> Data
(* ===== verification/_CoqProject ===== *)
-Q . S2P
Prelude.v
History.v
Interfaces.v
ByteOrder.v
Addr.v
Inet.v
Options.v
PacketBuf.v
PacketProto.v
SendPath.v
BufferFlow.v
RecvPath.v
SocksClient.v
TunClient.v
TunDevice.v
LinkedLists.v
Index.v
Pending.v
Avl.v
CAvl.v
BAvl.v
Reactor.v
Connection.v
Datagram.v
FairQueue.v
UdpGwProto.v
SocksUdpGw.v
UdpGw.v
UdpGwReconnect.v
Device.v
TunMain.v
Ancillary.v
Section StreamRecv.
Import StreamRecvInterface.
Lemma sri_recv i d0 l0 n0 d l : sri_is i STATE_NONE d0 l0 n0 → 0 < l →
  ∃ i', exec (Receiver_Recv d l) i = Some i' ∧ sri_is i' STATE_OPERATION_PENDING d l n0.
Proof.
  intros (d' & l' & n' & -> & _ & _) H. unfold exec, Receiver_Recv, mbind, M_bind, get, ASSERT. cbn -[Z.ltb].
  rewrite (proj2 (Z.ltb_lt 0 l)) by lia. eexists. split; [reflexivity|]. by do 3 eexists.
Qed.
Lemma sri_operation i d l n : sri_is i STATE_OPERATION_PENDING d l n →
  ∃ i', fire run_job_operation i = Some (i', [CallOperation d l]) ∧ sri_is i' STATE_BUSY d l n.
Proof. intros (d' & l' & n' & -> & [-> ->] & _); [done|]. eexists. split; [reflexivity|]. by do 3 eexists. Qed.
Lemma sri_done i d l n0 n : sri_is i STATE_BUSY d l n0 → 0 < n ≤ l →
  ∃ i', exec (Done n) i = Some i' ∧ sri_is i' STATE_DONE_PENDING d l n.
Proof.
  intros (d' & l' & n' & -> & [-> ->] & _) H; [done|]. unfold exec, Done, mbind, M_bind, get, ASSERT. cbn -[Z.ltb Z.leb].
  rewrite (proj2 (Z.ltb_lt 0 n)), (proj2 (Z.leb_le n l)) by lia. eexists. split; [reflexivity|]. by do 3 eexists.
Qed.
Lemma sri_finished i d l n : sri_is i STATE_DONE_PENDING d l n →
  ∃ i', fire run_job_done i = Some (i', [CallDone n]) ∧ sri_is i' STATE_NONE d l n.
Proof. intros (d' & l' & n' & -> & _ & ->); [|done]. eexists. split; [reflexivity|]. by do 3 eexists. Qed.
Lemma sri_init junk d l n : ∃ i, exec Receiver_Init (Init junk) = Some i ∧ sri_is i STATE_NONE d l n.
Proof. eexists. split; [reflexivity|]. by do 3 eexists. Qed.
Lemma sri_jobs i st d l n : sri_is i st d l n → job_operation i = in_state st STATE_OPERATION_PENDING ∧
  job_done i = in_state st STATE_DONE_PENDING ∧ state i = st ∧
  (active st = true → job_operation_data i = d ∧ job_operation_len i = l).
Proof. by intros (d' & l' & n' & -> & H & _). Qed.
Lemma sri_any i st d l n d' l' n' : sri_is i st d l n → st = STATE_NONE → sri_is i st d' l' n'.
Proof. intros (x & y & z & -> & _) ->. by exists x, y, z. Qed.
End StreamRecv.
---
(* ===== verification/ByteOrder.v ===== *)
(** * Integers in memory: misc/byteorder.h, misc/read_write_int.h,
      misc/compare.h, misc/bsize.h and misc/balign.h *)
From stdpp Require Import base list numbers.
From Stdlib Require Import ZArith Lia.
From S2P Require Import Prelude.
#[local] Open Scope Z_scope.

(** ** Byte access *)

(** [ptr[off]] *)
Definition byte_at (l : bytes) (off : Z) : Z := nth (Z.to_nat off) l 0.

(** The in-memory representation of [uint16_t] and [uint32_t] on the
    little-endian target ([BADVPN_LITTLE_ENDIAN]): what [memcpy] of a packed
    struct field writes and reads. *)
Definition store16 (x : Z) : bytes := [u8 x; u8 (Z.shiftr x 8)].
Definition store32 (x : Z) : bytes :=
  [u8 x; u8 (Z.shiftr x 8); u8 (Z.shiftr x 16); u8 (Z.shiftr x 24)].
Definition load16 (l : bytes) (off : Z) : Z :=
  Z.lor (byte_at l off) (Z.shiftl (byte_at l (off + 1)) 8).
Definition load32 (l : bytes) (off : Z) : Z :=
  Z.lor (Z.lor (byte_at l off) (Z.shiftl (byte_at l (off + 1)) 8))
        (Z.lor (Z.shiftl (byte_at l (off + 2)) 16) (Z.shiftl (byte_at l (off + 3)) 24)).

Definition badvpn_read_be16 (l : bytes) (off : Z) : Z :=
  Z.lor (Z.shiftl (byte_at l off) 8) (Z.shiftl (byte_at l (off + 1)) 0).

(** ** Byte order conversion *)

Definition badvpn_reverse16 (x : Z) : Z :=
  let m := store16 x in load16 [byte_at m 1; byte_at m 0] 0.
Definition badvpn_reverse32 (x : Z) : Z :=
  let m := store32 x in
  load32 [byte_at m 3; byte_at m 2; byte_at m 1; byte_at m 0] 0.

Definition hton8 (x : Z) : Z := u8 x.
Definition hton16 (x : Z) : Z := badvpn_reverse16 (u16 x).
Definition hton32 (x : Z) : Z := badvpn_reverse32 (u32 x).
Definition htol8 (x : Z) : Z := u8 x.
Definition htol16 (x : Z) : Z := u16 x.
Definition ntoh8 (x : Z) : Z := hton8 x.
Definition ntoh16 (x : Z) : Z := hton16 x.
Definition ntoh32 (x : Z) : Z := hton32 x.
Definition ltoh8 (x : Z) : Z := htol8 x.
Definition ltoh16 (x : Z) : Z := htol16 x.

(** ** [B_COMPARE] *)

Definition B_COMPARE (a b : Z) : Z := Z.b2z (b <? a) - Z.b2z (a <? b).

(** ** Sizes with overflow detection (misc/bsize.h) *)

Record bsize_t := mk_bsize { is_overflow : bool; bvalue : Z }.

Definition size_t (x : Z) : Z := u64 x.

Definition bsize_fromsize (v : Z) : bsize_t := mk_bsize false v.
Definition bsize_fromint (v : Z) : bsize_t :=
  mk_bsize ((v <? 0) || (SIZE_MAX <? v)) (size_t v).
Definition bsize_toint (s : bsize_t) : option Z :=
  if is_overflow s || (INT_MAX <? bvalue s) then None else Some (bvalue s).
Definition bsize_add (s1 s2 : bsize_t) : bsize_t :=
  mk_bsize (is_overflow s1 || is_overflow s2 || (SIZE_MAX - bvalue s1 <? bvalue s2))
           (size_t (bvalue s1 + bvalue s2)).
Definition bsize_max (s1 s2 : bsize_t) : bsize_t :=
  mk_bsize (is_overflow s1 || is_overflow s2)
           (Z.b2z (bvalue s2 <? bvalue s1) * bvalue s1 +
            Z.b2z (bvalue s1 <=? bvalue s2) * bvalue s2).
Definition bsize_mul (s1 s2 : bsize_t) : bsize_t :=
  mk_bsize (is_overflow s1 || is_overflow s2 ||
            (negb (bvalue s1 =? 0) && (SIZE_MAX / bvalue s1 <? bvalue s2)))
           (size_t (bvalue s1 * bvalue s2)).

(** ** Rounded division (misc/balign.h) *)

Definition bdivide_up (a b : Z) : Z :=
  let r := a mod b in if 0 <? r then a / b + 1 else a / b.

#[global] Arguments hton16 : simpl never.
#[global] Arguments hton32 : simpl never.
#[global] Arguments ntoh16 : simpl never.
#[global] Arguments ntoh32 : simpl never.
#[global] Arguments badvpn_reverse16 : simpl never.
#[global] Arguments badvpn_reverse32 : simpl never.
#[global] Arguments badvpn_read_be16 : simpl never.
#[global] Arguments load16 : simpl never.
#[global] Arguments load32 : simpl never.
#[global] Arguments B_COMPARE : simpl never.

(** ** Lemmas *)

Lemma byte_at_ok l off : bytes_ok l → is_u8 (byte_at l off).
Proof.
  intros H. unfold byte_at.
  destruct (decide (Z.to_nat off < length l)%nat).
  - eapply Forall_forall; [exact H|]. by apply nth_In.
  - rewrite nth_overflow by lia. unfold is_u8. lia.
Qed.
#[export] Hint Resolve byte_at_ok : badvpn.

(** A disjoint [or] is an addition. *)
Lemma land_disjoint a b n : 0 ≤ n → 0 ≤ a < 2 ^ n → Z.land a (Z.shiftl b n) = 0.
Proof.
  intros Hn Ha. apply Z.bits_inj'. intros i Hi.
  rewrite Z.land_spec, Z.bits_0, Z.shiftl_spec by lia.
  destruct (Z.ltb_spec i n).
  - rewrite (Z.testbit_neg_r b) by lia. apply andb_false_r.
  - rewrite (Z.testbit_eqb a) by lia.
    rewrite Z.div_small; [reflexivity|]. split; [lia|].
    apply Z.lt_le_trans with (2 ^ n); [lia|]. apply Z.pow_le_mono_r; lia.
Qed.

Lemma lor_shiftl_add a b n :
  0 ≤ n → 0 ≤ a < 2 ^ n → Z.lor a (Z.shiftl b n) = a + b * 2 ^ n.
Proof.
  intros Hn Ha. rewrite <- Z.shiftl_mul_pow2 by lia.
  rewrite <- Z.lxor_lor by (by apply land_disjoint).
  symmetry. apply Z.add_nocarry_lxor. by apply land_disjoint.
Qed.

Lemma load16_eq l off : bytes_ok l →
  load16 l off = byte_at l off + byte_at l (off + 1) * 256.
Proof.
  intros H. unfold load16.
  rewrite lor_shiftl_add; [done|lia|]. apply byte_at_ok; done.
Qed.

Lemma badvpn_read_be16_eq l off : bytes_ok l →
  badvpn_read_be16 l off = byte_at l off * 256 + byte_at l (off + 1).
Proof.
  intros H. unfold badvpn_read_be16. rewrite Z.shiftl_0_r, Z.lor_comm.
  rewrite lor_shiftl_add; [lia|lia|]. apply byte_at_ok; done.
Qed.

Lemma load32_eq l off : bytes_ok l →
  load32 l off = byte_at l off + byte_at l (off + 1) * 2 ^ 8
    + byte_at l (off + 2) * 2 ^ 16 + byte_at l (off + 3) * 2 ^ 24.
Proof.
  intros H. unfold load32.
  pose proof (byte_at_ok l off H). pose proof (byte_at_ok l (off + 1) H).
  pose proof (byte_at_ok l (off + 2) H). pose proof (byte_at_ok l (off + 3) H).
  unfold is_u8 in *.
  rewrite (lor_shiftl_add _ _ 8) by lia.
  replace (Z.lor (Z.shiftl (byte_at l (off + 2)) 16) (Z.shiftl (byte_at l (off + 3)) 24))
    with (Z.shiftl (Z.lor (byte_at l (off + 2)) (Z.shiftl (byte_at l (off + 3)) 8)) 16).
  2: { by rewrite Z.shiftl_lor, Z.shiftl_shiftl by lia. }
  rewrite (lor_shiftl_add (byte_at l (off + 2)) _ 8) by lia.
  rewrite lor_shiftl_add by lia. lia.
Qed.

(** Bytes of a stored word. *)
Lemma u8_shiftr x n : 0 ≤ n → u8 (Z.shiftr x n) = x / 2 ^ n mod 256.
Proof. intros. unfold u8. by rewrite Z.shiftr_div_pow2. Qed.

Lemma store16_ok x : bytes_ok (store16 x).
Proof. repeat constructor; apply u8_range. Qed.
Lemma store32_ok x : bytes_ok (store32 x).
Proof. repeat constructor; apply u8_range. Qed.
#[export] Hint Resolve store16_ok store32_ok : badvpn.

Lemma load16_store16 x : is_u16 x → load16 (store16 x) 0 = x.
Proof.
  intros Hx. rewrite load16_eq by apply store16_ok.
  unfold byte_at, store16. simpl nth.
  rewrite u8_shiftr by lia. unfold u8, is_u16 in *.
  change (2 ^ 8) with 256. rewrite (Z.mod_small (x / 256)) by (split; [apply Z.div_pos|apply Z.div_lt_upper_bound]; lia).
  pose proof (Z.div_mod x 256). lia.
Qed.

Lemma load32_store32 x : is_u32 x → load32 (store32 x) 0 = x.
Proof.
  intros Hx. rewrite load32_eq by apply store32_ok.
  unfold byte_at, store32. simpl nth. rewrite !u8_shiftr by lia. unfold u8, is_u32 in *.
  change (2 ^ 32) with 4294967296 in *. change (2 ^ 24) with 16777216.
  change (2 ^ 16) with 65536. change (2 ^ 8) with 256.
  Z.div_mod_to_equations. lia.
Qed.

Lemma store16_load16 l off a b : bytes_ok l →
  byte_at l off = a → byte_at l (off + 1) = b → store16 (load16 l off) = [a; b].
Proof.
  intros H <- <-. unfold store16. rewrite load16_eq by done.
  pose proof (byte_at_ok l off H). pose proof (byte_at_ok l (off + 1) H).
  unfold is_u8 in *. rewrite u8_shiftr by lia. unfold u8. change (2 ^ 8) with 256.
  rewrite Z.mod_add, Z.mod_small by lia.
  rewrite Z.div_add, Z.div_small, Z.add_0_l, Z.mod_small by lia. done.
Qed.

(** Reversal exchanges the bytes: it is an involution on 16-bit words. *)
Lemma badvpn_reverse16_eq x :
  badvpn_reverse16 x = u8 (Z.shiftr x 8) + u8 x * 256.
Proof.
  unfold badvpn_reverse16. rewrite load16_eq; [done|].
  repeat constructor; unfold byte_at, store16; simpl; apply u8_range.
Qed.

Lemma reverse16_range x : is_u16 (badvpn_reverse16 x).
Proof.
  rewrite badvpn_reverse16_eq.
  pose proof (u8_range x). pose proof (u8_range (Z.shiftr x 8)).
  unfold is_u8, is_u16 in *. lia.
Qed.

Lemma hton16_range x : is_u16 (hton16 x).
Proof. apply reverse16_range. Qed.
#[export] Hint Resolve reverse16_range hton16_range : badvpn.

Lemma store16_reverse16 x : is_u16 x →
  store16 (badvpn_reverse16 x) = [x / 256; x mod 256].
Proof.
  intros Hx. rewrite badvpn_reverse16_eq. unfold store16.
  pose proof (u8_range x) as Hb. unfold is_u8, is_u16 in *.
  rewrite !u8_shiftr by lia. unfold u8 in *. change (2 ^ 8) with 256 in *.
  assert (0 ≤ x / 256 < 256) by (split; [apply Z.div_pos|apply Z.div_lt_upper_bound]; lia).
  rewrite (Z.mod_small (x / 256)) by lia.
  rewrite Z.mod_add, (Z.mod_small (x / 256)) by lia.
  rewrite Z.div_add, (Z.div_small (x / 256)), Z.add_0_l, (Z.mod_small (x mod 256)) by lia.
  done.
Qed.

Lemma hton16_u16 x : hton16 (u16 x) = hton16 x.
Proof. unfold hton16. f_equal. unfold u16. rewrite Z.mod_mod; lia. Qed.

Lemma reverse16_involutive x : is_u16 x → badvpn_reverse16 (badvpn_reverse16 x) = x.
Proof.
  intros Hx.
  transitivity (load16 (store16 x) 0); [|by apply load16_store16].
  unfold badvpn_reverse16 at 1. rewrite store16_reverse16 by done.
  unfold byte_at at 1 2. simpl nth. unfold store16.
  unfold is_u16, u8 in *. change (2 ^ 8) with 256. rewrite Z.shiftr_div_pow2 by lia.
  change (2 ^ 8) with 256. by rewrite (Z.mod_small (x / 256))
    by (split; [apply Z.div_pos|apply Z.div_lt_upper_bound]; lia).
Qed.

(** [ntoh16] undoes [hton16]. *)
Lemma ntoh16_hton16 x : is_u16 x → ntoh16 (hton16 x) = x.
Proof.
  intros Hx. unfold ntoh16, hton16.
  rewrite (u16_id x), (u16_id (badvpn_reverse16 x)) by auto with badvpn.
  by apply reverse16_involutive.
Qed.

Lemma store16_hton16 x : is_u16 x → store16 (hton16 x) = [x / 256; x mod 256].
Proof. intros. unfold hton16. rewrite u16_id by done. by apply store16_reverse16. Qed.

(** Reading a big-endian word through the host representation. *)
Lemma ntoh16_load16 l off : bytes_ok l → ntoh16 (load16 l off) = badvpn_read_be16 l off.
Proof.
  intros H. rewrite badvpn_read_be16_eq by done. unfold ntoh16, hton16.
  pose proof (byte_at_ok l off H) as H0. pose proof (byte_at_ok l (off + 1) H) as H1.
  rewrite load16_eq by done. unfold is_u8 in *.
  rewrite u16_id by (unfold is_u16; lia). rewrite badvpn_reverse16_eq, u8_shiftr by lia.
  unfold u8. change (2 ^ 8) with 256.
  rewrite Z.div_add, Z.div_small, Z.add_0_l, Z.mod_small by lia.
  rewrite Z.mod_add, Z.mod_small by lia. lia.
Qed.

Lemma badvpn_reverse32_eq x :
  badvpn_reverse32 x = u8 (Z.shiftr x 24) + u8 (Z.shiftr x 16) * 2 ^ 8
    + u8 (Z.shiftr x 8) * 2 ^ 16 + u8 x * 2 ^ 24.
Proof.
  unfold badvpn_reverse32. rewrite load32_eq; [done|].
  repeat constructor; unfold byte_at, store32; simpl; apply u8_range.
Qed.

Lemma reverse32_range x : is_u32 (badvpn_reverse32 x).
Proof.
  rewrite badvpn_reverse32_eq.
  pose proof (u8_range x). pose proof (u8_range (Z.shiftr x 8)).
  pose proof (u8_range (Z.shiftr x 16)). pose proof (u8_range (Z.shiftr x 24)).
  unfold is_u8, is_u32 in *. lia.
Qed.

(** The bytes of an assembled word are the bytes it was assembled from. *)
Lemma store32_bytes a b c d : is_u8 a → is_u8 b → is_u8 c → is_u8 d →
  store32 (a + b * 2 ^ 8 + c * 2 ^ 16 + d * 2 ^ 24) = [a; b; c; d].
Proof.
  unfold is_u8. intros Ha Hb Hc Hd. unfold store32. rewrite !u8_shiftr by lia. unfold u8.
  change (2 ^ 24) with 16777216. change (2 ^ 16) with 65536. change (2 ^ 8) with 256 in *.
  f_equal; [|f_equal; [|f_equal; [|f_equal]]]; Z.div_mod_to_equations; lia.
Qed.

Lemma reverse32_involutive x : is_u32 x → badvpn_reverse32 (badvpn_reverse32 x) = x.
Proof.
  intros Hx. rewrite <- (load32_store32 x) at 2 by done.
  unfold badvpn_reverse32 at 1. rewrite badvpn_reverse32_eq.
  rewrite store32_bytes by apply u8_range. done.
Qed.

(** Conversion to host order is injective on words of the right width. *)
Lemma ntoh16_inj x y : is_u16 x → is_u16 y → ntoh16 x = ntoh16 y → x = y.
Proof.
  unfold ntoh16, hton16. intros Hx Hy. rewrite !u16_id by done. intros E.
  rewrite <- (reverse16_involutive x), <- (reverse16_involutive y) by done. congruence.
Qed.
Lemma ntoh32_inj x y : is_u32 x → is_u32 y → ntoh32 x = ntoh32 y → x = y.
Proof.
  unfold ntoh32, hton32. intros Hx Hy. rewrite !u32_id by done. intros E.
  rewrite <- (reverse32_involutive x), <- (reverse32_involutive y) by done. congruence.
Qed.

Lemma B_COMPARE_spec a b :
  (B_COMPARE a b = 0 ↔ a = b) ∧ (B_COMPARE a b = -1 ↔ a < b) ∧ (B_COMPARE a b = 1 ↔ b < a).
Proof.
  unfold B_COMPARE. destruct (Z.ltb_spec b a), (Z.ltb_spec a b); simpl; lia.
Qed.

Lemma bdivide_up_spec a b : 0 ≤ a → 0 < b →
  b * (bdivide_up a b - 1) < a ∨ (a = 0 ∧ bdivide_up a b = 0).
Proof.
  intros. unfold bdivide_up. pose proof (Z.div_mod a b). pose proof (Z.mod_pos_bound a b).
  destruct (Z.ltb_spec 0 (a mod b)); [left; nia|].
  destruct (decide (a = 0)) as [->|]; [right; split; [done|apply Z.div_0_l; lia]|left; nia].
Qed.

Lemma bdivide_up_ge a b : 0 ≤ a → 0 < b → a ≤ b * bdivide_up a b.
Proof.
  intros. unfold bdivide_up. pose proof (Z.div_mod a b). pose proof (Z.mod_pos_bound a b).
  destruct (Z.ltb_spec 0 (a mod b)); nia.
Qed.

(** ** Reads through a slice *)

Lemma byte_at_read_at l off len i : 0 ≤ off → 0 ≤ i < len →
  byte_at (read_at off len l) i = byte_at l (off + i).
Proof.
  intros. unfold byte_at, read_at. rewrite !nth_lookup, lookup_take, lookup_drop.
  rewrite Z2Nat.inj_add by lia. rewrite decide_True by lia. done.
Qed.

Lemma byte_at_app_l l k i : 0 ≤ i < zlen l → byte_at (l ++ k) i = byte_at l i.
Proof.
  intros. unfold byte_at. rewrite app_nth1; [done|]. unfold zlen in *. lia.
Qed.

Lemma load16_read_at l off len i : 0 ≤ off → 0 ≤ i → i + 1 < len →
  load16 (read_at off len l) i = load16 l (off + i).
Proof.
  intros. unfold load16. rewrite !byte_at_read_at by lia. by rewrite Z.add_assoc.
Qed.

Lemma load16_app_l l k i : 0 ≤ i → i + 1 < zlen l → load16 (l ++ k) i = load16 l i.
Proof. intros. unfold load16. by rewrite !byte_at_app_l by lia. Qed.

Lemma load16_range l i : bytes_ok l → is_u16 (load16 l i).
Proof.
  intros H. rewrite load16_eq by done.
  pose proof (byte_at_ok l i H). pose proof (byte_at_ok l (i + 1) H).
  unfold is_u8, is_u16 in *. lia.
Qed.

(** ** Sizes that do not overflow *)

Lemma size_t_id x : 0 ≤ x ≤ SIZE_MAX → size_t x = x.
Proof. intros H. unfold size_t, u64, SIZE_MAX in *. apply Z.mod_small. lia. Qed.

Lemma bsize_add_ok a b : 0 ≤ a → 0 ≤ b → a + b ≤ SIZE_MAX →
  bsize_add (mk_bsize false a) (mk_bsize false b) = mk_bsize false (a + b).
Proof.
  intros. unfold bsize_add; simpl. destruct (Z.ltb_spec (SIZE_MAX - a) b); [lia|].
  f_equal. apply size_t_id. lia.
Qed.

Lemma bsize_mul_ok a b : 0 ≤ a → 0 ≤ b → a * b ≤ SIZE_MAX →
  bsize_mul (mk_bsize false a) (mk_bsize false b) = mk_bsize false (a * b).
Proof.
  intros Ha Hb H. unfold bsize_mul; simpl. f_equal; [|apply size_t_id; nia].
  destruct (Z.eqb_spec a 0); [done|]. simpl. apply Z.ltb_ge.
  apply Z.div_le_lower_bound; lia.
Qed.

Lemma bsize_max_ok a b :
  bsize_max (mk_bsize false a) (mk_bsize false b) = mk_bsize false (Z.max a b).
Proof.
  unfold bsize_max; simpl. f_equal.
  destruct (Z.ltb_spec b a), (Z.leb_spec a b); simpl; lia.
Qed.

> Your objective
Please report how many lines of the entries above include "host". Only the number is wanted.

> Reply to the task
2